The MLPerf Inference suite reflects the diversity of real-world deployments through several categories: Data Center (offline, server, and interactive scenarios), Edge (offline, single-stream, and multi-stream), Mobile, and Tiny, the latter two targeting constrained devices. Each scenario models a distinct use case—offline emphasizes throughput for large batches; single-stream tests real-time latency for single inputs such as voice assistants; multi-stream simulates user-facing applications with concurrent queries; server emulates asynchronous multi-user requests; and edge focuses on inference under power and compute constraints.

New this year

A new interactive scenario has been introduced for LLMs such as Llama. This benchmark pushes systems to operate under stricter latency targets with smaller batch sizes, making the results far more representative of real-world user experiences where responsiveness is critical.

Key caveat: MLPerf’s primary modes (Offline and SingleStream) do not account for full deployment environments. Only the server scenario approximates online behavior, but still in a semi-simulated, bounded way, lacking real-world user concurrency and latency-pressure dynamics. For full realism, a custom online benchmarking framework is needed—one that evaluates E2E latency under concurrent user load, which MLPerf5.1 does not comprehensively address.

Beyond MLPerf: the rise of online benchmarks

While MLPerf has evolved as the industry standard for AI processor performance in standalone mode, an early entrant in this space is SemiAnalysis.

SemiAnalysis

SemiAnalysis is an independent research firm and subscriber-based newsletter founded by Dylan Patel and supported by a global team of analysts and engineers. Its domain expertise covers the entire semiconductor and AI infrastructure landscape, from chip design and wafer fabrication to datacenter architecture and cloud economics.

The firm’s mission is to bridge the gap between deep technical knowledge and the business realities of deploying AI systems. By offering detailed, model-based analyses of accelerators, datacenter buildouts, total cost of ownership (TCO) forecasts, and production trends, SemiAnalysis provides a foundation for strategic decision-making in an industry driven by constant innovation.

What distinguishes SemiAnalysis is its commitment to rigorous, data-driven evaluation. Its proprietary tools, including ClusterMAX and cloud TCO models, are based on granular, bottom-up datasets. This depth of analysis has earned it the trust of major players in the industry, including Nvidia, AMD, Oracle, and CoreWeave, which rely on the insights for benchmarking and infrastructure planning.

Beyond the data, SemiAnalysis also emphasizes accessibility. The content is designed to be valuable to both technical experts and business stakeholders, ensuring that insights are not only accurate but also actionable across different roles. In doing so, they help engineers, investors, and operators alike navigate the complex, high-stakes world of AI hardware with greater clarity and confidence.

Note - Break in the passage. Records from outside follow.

(* ===== verification/MessageDao.v ===== *)
(** The durable messages of [src/servers/chat/storage/MysqlDao.cpp]:
    [PersistTextMessages], [GetPendingTextMessages] and
    [AcknowledgeTextMessages].  A statement is prepared, bound and executed in
    one step; a failed preparation is a failed execution. *)
From S2P Require Import Prelude Messages Mysql Schema.

Section MessageDao.
Context `{Collation}.

(** The unique key [(sender_uid, client_message_id)]. *)
Definition same_key (sender : Z) (id : string) (r : MessageRow) : bool :=
  (m_sender r =? sender) && bool_decide (weight (m_client_id r) = weight id).

Definition find_message (sender : Z) (id : string) (t : Tables) : option MessageRow :=
  List.find (same_key sender id) (chat_message t).

(** [INSERT INTO chat_message ... ON DUPLICATE KEY UPDATE
    client_message_id=client_message_id]; the foreign keys are checked when a
    row is inserted. *)
Definition insert_message (message : TextMessage) (now : Z) (t : Tables) : option (unit * Tables) :=
  match find_message (sender_uid message) (client_message_id message) t with
  | Some _ => Some (tt, t)
  | None =>
      if user_exists t (sender_uid message) && user_exists t (receiver_uid message) then
        Some (tt, set_messages
          (chat_message t ++
           [mkMessageRow (next_id (m_id <$> chat_message t)) (client_message_id message)
              (sender_uid message) (receiver_uid message) (content message) None]) t)
      else None
  end.

(** The check of the row read back by the verifying [SELECT]. *)
Definition row_matches (message : TextMessage) (row : option MessageRow) : bool :=
  match row with
  | None => false
  | Some row => (m_receiver row =? receiver_uid message) && bool_decide (m_content row = content message)
  end.

Fixpoint persist_loop (messages : list TextMessage) : prog (db Tables) bool :=
  match messages with
  | [] => commit ;; setAutoCommit true ;; mret true
  | message :: rest =>
      exec (insert_message message) ;;
      row ← query (fun _ => find_message (sender_uid message) (client_message_id message));
      if negb (row_matches message row)
      then rollback ;; setAutoCommit true ;; mret false
      else persist_loop rest
  end.

Definition PersistTextMessages (messages : list TextMessage) : prog (db Tables) bool :=
  if bool_decide (messages = []) then mret false
  else with_connection false
    (try_catch (setAutoCommit false ;; persist_loop messages)
               (abandon ;; mret false)).

(** [... WHERE receiver_uid=? AND acknowledged_at IS NULL ORDER BY id ASC LIMIT ?] *)
Definition pending_rows (receiver : Z) (t : Tables) : list MessageRow :=
  order_by m_id
    (filter (fun r => m_receiver r = receiver /\ m_acknowledged_at r = None) (chat_message t)).

Definition row_message (r : MessageRow) : TextMessage :=
  mkTextMessage (m_client_id r) (m_sender r) (m_receiver r) (m_content r).

Definition GetPendingTextMessages (receiver limit : Z) : prog (db Tables) (option (list TextMessage)) :=
  if (receiver <=? 0) || (limit <=? 0) then mret None
  else with_connection None
    (try_catch
       (rows ← query (fun _ t => take (Z.to_nat limit) (pending_rows receiver t));
        mret (Some (row_message <$> rows)))
       (mret None)).

(** [UPDATE chat_message SET acknowledged_at=COALESCE(acknowledged_at,NOW())
    WHERE receiver_uid=? AND sender_uid=? AND client_message_id=?] *)
Definition acknowledges (receiver sender : Z) (id : string) (r : MessageRow) : bool :=
  (m_receiver r =? receiver) && same_key sender id r.

Definition acknowledge_row (now : Z) (r : MessageRow) : MessageRow :=
  mkMessageRow (m_id r) (m_client_id r) (m_sender r) (m_receiver r) (m_content r)
    (match m_acknowledged_at r with None => Some now | at_ => at_ end).

Definition acknowledge_id (receiver sender : Z) (id : string) (now : Z) (t : Tables)
    : option (Z * Tables) :=
  let '(n, rows) := update_where (acknowledges receiver sender id) (acknowledge_row now) (chat_message t) in
  Some (n, set_messages rows t).

Fixpoint acknowledge_loop (receiver sender : Z) (ids : list string) : prog (db Tables) unit :=
  match ids with
  | [] => mret tt
  | id :: rest => exec (acknowledge_id receiver sender id) ;; acknowledge_loop receiver sender rest
  end.

Definition AcknowledgeTextMessages (receiver sender : Z) (client_message_ids : list string)
    : prog (db Tables) bool :=
  if (receiver <=? 0) || (sender <=? 0) || bool_decide (client_message_ids = []) then mret false
  else with_connection false
    (try_catch
       (setAutoCommit false ;;
        acknowledge_loop receiver sender client_message_ids ;;
        commit ;; setAutoCommit true ;; mret true)
       (abandon ;; mret false)).

(** *** The effect of a batch, as one function on the tables *)

(** Insert and verify each message in turn; [None] when one is refused. *)
Fixpoint insert_all (messages : list TextMessage) (t : Tables) : option Tables :=
  match messages with
  | [] => Some t
  | message :: rest =>
      '(_, t') ← insert_message message 0 t;
      if row_matches message (find_message (sender_uid message) (client_message_id message) t')
      then insert_all rest t' else None
  end.

(** The answer that promises the work is done. *)
Abbreviation said_yes := (fun answer : bool => answer = true).

Lemma wp_persist_loop messages : forall c b s done,
  in_transaction c b s ->
  (forall t, insert_all messages (view s) = Some t -> done t) ->
  wp (persist_loop messages) (body_exit said_yes c done b) s.
Proof.
  induction messages as [|m ms IH]; intros c b s done Ht Hd; simpl; [by apply wp_commit; auto|].
  apply wp_bind, wp_exec; [by apply in_transaction_throws|].
  intros [] t' E. change (insert_message m 0 (view s) = Some (tt, t')) in E.
  destruct (in_transaction_store c b t' (tick s)) as [Ht' Hv]; [done|].
  split; [|by apply in_transaction_throws].
  apply wp_bind, wp_query; [by apply in_transaction_throws|].
  change (view (tick ?x)) with (view x). rewrite Hv.
  destruct (row_matches m _) eqn:Hm; simpl; [|by apply wp_rollback].
  apply IH; [done|]. change (view (tick ?x)) with (view x). rewrite Hv.
  intros t Hall. apply Hd. simpl. rewrite E. simpl. by rewrite Hm.
Qed.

An example excerpted from SemiAnalysis website is captured in the graph in Figure 3. It maps throughput per GPU versus E2E latency of five accelerators (AMD MI300X and MI325X; Nvidia H100, H200, and H200-TRT) processing Llama 405B workload.

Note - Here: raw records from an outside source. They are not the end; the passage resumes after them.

(** *** What an acceptance does *)

(** The keys of the two tables and the foreign keys of the applications. *)
Record friends_ok (t : Tables) : Prop := {
  ok_friend_key : NoDup ((fun r => (f_self r, f_friend r)) <$> friend t);
  ok_apply_users : Forall (fun r => user_exists t (a_from r) = true /\
                                    user_exists t (a_to r) = true) (friend_apply t);
}.

Definition is_friend (t : Tables) (self friend_uid : Z) : Prop :=
  (self, friend_uid) ∈ (fun r => (f_self r, f_friend r)) <$> friend t.

#[local] Instance is_friend_dec t self friend_uid : Decision (is_friend t self friend_uid).
Proof. unfold is_friend. apply _. Defined.

(** From [t] to [t']: the one pending application is marked accepted, both
    directions of the friendship exist, friendships of others and their notes
    stay, nothing else changes. *)
Record accepted (accepter applicant : Z) (t t' : Tables) : Prop := {
  acc_pending : exists r, r ∈ friend_apply t /\ (a_from r, a_to r, a_status r) = (applicant, accepter, 0);
  acc_applied : friend_apply t' =
    (fun r => if decide ((a_from r, a_to r, a_status r) = (applicant, accepter, 0))
              then mkApplyRow (a_id r) (a_from r) (a_to r) 1 else r) <$> friend_apply t;
  acc_friends : friends_ok t -> is_friend t' accepter applicant /\ is_friend t' applicant accepter;
  acc_kept : exists rows, friend t' = friend t ++ rows /\
    Forall (fun r => (f_self r, f_friend r) = (accepter, applicant) \/
                     (f_self r, f_friend r) = (applicant, accepter)) rows;
  acc_rest : user t' = user t /\ chat_message t' = chat_message t /\ file_transfer t' = file_transfer t;
}.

**Figure 3: Throughput per GPU versus E2E latency of five accelerators (AMD MI300X and MI325X; Nvidia H100, H200, and H200-TRT) processing LlaMA-405B workload. (Source: SemiAnalysis)**

To quote the website, “The graph shows that serving large dense models is AMD GPUs’ strong suit. Specifically, the MI325X seems to crush the competition across all latency scenarios, and the MI300X even outperforms the H200 with vLLM at around the 250-second latency mark. On the other hand, the H100 plateaus at around 350 tokens per second, and the H200 with vLLM at 600 tokens per second. The H200 with TensorRT-LLM reigns supreme, significantly outperforming all the other configurations after the 50-second latency mark.”

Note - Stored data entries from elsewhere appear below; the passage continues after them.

(* ===== verification/Acceptance.v ===== *)
(** The acceptance of a batch ([src/common/TextMessageService.h]) over the
    friendship query and the storing of the server's database. *)
From S2P Require Import Prelude Messages Mysql Schema MessageDao FriendDao.

Section Accepting.
Context `{Collation}.

(** The acceptance service over the database of the server. *)
Lemma accept_durable uid touid messages d :
  exists res d', TextMessageService.accept CheckFriendRelation PersistTextMessages uid touid messages d =
                   (Returns res, d') /\
    (committed d' = committed d \/ insert_all messages (committed d) = Some (committed d')) /\
    (res = TextMessageService.Accepted ->
     TextMessageService.valid_batch uid touid messages /\ relation_count uid touid (committed d) = 2 /\
     insert_all messages (committed d) = Some (committed d')).
Proof.
  destruct (decide (TextMessageService.valid_batch uid touid messages)) as [Hv|Hv].
  - rewrite TextMessageService.accept_valid by done. unfold CheckFriendRelation.
    destruct (read_operation None (fun _ => relation_count uid touid) (fun n => Some (n =? 2)) d)
      as (now & answer & d1 & -> & Ec & _ & Ha).
    destruct answer as [[]|]; [|by eexists _, d1; split_and!; [|left|]..].
    destruct (persist_spec messages d1) as (stored_ & d2 & -> & _ & Hc & Hs). rewrite Ec in Hc, Hs.
    destruct stored_; [|by eexists _, d2; split_and!].
    eexists _, d2. split; [done|]. split; [done|].
    intros _. split_and!; [done| |by apply Hs]. destruct Ha as [|Ha]; [done|]. injection Ha as Ha.
    symmetry in Ha. by apply Z.eqb_eq in Ha.
  - destruct (TextMessageService.accept_invalid CheckFriendRelation PersistTextMessages uid touid messages d Hv)
      as (res & Hres & ->). exists res, d. split_and!; [done|by left|]. intros ->. by destruct Hres.
Qed.

End Accepting.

Running large dense models for summarization-like workloads is still memory-bound, despite the workload being prefill-heavy, and we can see the effects from the graph.

As AI continues to expand into every sector, the tools we use to measure system performance must keep pace. SemiAnalysis is leading this shift with complementary benchmarking approaches that go beyond the narrow focus of traditional tests.